TASK TO COMPLETE: Below are the entries to work from; restate word for word the portion that opens with the line containing "- intros v. by rewrite B4." and closes with the line containing "- by apply k_alias_failed in Hk.", keeping both.

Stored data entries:
————————

Lemma held_remove_length pool l :
  NoDup (cp_held pool) -> l ∈ cp_held pool ->
  S (length (cp_held (sd_cache_held_remove pool l))) = length (cp_held pool).
Proof.
  intros Hn Hin. unfold sd_cache_held_remove. cbn [cp_held with_held].
  destruct (first_index (fun h => bool_decide (h = l)) (cp_held pool)) as [i|] eqn:Hf.
  2:{ apply first_index_None in Hf. eapply list.Forall_forall in Hf; [|exact Hin]. btrue. done. }
  destruct (last (cp_held pool)) as [h|] eqn:Hlast;
    [|apply last_None in Hlast; rewrite Hlast in Hin; by apply elem_of_nil in Hin].
  rewrite <- (length_insert (cp_held pool) i h).
  assert (Hne : <[i := h]> (cp_held pool) <> []).
  { intros E. apply (f_equal length) in E. rewrite length_insert in E. by destruct (cp_held pool). }
  destruct (exists_last Hne) as (l0 & y & ->). rewrite removelast_last, length_app. simpl. lia.
Qed.

Lemma trim_loop_spec n c :
  cache_inv content c -> (length (cp_held (ca_pool c)) <= n)%nat ->
  let c' := trim_loop n c in
  cache_inv content c' /\ cp_max (ca_pool c') = cp_max (ca_pool c) /\
  (cp_used (ca_pool c') <= cp_max (ca_pool c) \/ cp_used (ca_pool c') = 0) /\
  cp_used (ca_pool c') <= cp_used (ca_pool c).
Proof.
  revert c. induction n as [|n IH]; intros c Hi Hn; cbn [trim_loop].
  { unfold cp_used. split_and!; try done. right. lia. }
  destruct (cp_used (ca_pool c) <=? cp_max (ca_pool c)) eqn:Hle; btrue.
  { split_and!; try done. by left. }
  destruct (sd_cache_oldest c) as [old|] eqn:Ho.
  2:{ apply oldest_none in Ho. unfold cp_used. rewrite Ho. split_and!; try done. by right. }
  destruct (oldest_line _ _ _ Hi Ho) as (line & Hl & Hd). rewrite Hl.
  change (default line_zero (Some line)) with line. rewrite line_set_pool.
  pose proof (release_inv c old line (line_taken line) Hi Hl Hd eq_refl) as Hi1.
  pose proof (held_remove_length (ca_pool c) old (ci_nodup _ _ Hi) (oldest_held _ _ Ho)) as Hlen.
  destruct (IH _ Hi1) as (H1 & H2 & H3 & H4); [cbn [ca_pool with_pool]; lia|].
  cbn [ca_pool with_pool] in H2, H3, H4. unfold cp_used in *. split_and!; [done|done|done|lia].
Qed.
Lemma clip_release_renderable_witness :
  (cb_owner clip_closed = 7 /\ length (cb_formats clip_closed) = 7%nat) /\
  format_ids (cb_formats (snd (horizon_clip_release_locked clip_closed))) =
    [HORIZON_CLIP_CF_TEXT; HORIZON_CLIP_CF_LOCALE; HORIZON_CLIP_CF_OEMTEXT; HORIZON_CLIP_CF_UNICODETEXT] /\
  cb_owner (snd (horizon_clip_release_locked clip_closed)) = 0.
Proof.
  split; [by vm_compute|]. split; [by vm_compute|].
  destruct (clip_release_renderable clip_closed true 0 (snd (horizon_clip_release_locked clip_closed))
    clip_closed_reached) as (H & _); [by vm_compute|exact H].
Defined.

(** The reply for a format does not depend on anything but the format. *)
Lemma get_data_reply clip tid id seqno max i f :
  cb_open_tid clip = tid -> horizon_clip_get_format clip id = Some i -> cb_formats clip !! i = Some f ->
  ff_size f <= max ->
  fst (horizon_clip_get_data clip tid id false false seqno max) =
  (HORIZON_CLIP_STATUS_SUCCESS,
   mk_data_reply (ff_from f) (cb_owner clip) (ff_seqno f) (ff_size f) (ff_data f)).
Proof.
  intros <- Hi Hf Hm. unfold horizon_clip_get_data. rewrite Z.eqb_refl, Hi. simpl. rewrite Hf.
  cbv zeta. rewrite andb_false_r. destruct (ff_data f) eqn:Hd; [|done]. case_if; [|done]. btrue. lia.
Qed.

Definition set_format (clip : horizon_clipboard) (id : Z) (data : list Z) : horizon_clip_format :=
  mk_clip_format id 0 (cb_seqno clip) (Z.of_nat (length data)) (match data with [] => None | _ => Some data end).

(** Where a successful [set_data] leaves each format. *)
Lemma set_data_formats clip id lcid data memc memf seqno clip' :
  clip_wf clip -> 0 <= id ->
  horizon_clip_set_data clip id lcid data memc memf = (HORIZON_CLIP_STATUS_SUCCESS, seqno, clip') ->
  cb_open_tid clip' = cb_open_tid clip /\ cb_owner clip' = cb_owner clip /\ seqno = cb_seqno clip /\
  exists i, horizon_clip_get_format clip' id = Some i /\ cb_formats clip' !! i = Some (set_format clip id data) /\
  forall id' j f, id' <> id -> horizon_clip_get_format clip id' = Some j -> cb_formats clip !! j = Some f ->
    horizon_clip_get_format clip' id' = Some j /\ cb_formats clip' !! j = Some f.
Proof.
  intros Hwf Hid Hs. pose proof (set_data_wf clip id lcid data memc memf Hwf Hid) as Hwf'. rewrite Hs in Hwf'.
  destruct Hwf' as [[Hn' _ _ _ _] _ _ _]. simpl in Hn'.
  assert (Hp : cb_open_tid clip' = cb_open_tid clip /\ cb_owner clip' = cb_owner clip /\ seqno = cb_seqno clip /\
    exists i, cb_formats clip' !! i = Some (set_format clip id data) /\
      forall j f, cb_formats clip !! j = Some f -> ff_id f <> id -> cb_formats clip' !! j = Some f).
  { unfold horizon_clip_set_data in Hs. destruct ((id =? 0) || _) eqn:H0; [done|]. btrue.
    destruct (nonzero _ && _); [done|]. cbv zeta in Hs.
    destruct (horizon_clip_get_format clip id) as [i|] eqn:Hg.
    - destruct (get_format_Some _ _ _ Hg) as (g & Hi & Hgid). fold (set_format clip id data) in Hs.
      assert (Hf : cb_formats clip' = <[i := set_format clip id data]> (cb_formats clip))
        by (destruct (is_text id); by simplify_eq/=).
      split_and!; [by destruct (is_text id); simplify_eq/=..|]. exists i. rewrite Hf. split.
      + apply list_lookup_insert_eq. by eapply lookup_lt_Some.
      + intros j f Hj Hne. rewrite list_lookup_insert_ne; [done|]. intros <-. congruence.
    - destruct memf; [|done]. simpl in Hs. fold (set_format clip id data) in Hs.
      assert (Hf : cb_formats clip' = cb_formats clip ++ [set_format clip id data])
        by (destruct (is_text id); by simplify_eq/=).
      split_and!; [by destruct (is_text id); simplify_eq/=..|]. exists (length (cb_formats clip)). rewrite Hf. split.
      + by rewrite lookup_app_r, Nat.sub_diag by lia.
      + intros j f Hj _. by apply lookup_app_l_Some. }
  destruct Hp as (H1 & H2 & H3 & i & Hi & Hothers). split_and!; [done..|]. exists i. split_and!; [|done|].
  - by apply (get_format_at clip' i (set_format clip id data) Hn').
  - intros id' j f Hne Hj Hf. destruct (get_format_Some _ _ _ Hj) as (f' & Hf' & <-).
    assert (f' = f) as -> by congruence. pose proof (Hothers j f Hf Hne). split; [|done].
    by apply get_format_at.
Qed.
Lemma pages_aliased_trans k1 k2 k3 l dst first p1 p2 p3 map :
  p1 <= p2 <= p3 ->
  pages_aliased k1 k2 l dst first p1 p2 map -> pages_aliased k2 k3 l dst first p2 p3 map ->
  pages_aliased k1 k3 l dst first p1 p3 map.
Proof.
  intros Hp [A1 A2 A3 A4] [B1 B2 B3 B4]. split; [done| | |].
  - intros off Hoff. destruct (decide (off < p2 * P)).
    + rewrite B3; [apply A2; plia|plia].
    + apply B2. plia.
  - intros v Hv. rewrite B3, A3; [done|plia|plia].
  - intros v. by rewrite B4.
Qed.

(** One call of the kernel for pages of one anchor. *)
Lemma alias_piece k l a dst first page stop last (map ok : bool) k' :
  mf_inv k l -> a ∈ l -> an_first a <= page -> page < stop -> stop <= an_end a -> first <= page -> stop <= last ->
  view_free k l dst ((last - first) * P) ->
  (if map then k_alias k (dst + (page - first) * P) (an_addr a + (page - an_first a) * P) ((stop - page) * P)
   else k_unalias k (dst + (page - first) * P) (an_addr a + (page - an_first a) * P) ((stop - page) * P)) = (ok, k') ->
  if ok then pages_aliased k k' l dst first page stop map else same_kernel k k'.
Proof.
  intros Hinv Ha H1 H2 H3 H4 H5 Hfree Hk.
  assert (Hsub : forall v, in_range (dst + (page - first) * P) ((stop - page) * P) v -> foreign k l v)
    by (intros v Hv; apply Hfree; plia).
  destruct map, ok.
  - destruct (k_alias_ok _ _ _ _ _ Hk) as (Hat & Hsame & Hused).
    split; [by eapply foreign_change_inv| |done|done]. intros off Hoff.
    replace (dst + (off - first * P)) with (dst + (page - first) * P + (off - page * P)) by lia.
    rewrite Hat by plia.
    replace (an_addr a + (page - an_first a) * P + (off - page * P)) with (an_addr a + (off - an_first a * P)) by lia.
    apply (mi_anchored _ _ Hinv); [done|]. apply page_of_offset. plia.
  - by apply k_alias_failed in Hk.
  - destruct (k_unalias_ok _ _ _ _ _ Hk) as (Hat & Hsame & Hused).
    split; [by eapply foreign_change_inv| |done|done]. intros off Hoff. apply Hat. plia.
  - by apply k_unalias_failed in Hk.
Qed.

Lemma view_free_alias k k' l dst first page page' last map :
  first <= page <= page' -> page' <= last ->
  view_free k l dst ((last - first) * P) -> pages_aliased k k' l dst first page page' map ->
  view_free k' l dst ((last - first) * P).
Proof.
  intros H1 H2 Hfree [_ _ _ Hu] v Hv. destruct (Hfree v Hv) as (A & B & C). split_and!; [by apply Hu|done|done].
Qed.

Lemma alias_pages_ok full l : forall dst first page last map k page' k',
  mf_inv k full -> (forall a, a ∈ l -> a ∈ full) -> first <= page <= last ->
  view_free k full dst ((last - first) * P) ->
  alias_pages l dst first page last map k = (page', k') ->
  page <= page' <= last /\ pages_aliased k k' full dst first page page' map.
Proof.
  induction l as [|a l IH]; intros dst first page last map k page' k' Hinv Hsub Hp Hfree; simpl;
    (destruct (Z.leb_spec last page); [intros [= <- <-]; split; [lia|by apply pages_aliased_refl]|]).
  { intros [= <- <-]. split; [lia|by apply pages_aliased_refl]. }
  destruct (Z.leb_spec (an_end a) page); [apply IH; try done; set_solver|].
  destruct (Z.ltb_spec page (an_first a)); [intros [= <- <-]; split; [lia|by apply pages_aliased_refl]|].
  set (stop := if an_end a <? last then an_end a else last).
  assert (Hst : page < stop /\ stop <= an_end a /\ stop <= last)
    by (unfold stop; destruct (Z.ltb_spec (an_end a) last); lia).
  clearbody stop. destruct (if map then _ else _) as [ok k1] eqn:Hk.
  eapply (alias_piece k full a dst first page stop last map) in Hk; try done; try lia; [|set_solver].
  destruct ok.
  - intros Hr. apply IH in Hr as [Hr1 Hr2]; [|apply Hk|set_solver|lia|].
    + split; [lia|]. eapply pages_aliased_trans; [|done|done]. lia.
    + eapply view_free_alias; [| |done|done]; lia.
  - intros [= <- <-]. split; [lia|by apply pages_aliased_refl].
Qed.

————————

EXPECTED OUTPUT:
  - intros v. by rewrite B4.
Qed.

(** One call of the kernel for pages of one anchor. *)
Lemma alias_piece k l a dst first page stop last (map ok : bool) k' :
  mf_inv k l -> a ∈ l -> an_first a <= page -> page < stop -> stop <= an_end a -> first <= page -> stop <= last ->
  view_free k l dst ((last - first) * P) ->
  (if map then k_alias k (dst + (page - first) * P) (an_addr a + (page - an_first a) * P) ((stop - page) * P)
   else k_unalias k (dst + (page - first) * P) (an_addr a + (page - an_first a) * P) ((stop - page) * P)) = (ok, k') ->
  if ok then pages_aliased k k' l dst first page stop map else same_kernel k k'.
Proof.
  intros Hinv Ha H1 H2 H3 H4 H5 Hfree Hk.
  assert (Hsub : forall v, in_range (dst + (page - first) * P) ((stop - page) * P) v -> foreign k l v)
    by (intros v Hv; apply Hfree; plia).
  destruct map, ok.
  - destruct (k_alias_ok _ _ _ _ _ Hk) as (Hat & Hsame & Hused).
    split; [by eapply foreign_change_inv| |done|done]. intros off Hoff.
    replace (dst + (off - first * P)) with (dst + (page - first) * P + (off - page * P)) by lia.
    rewrite Hat by plia.
    replace (an_addr a + (page - an_first a) * P + (off - page * P)) with (an_addr a + (off - an_first a * P)) by lia.
    apply (mi_anchored _ _ Hinv); [done|]. apply page_of_offset. plia.
  - by apply k_alias_failed in Hk.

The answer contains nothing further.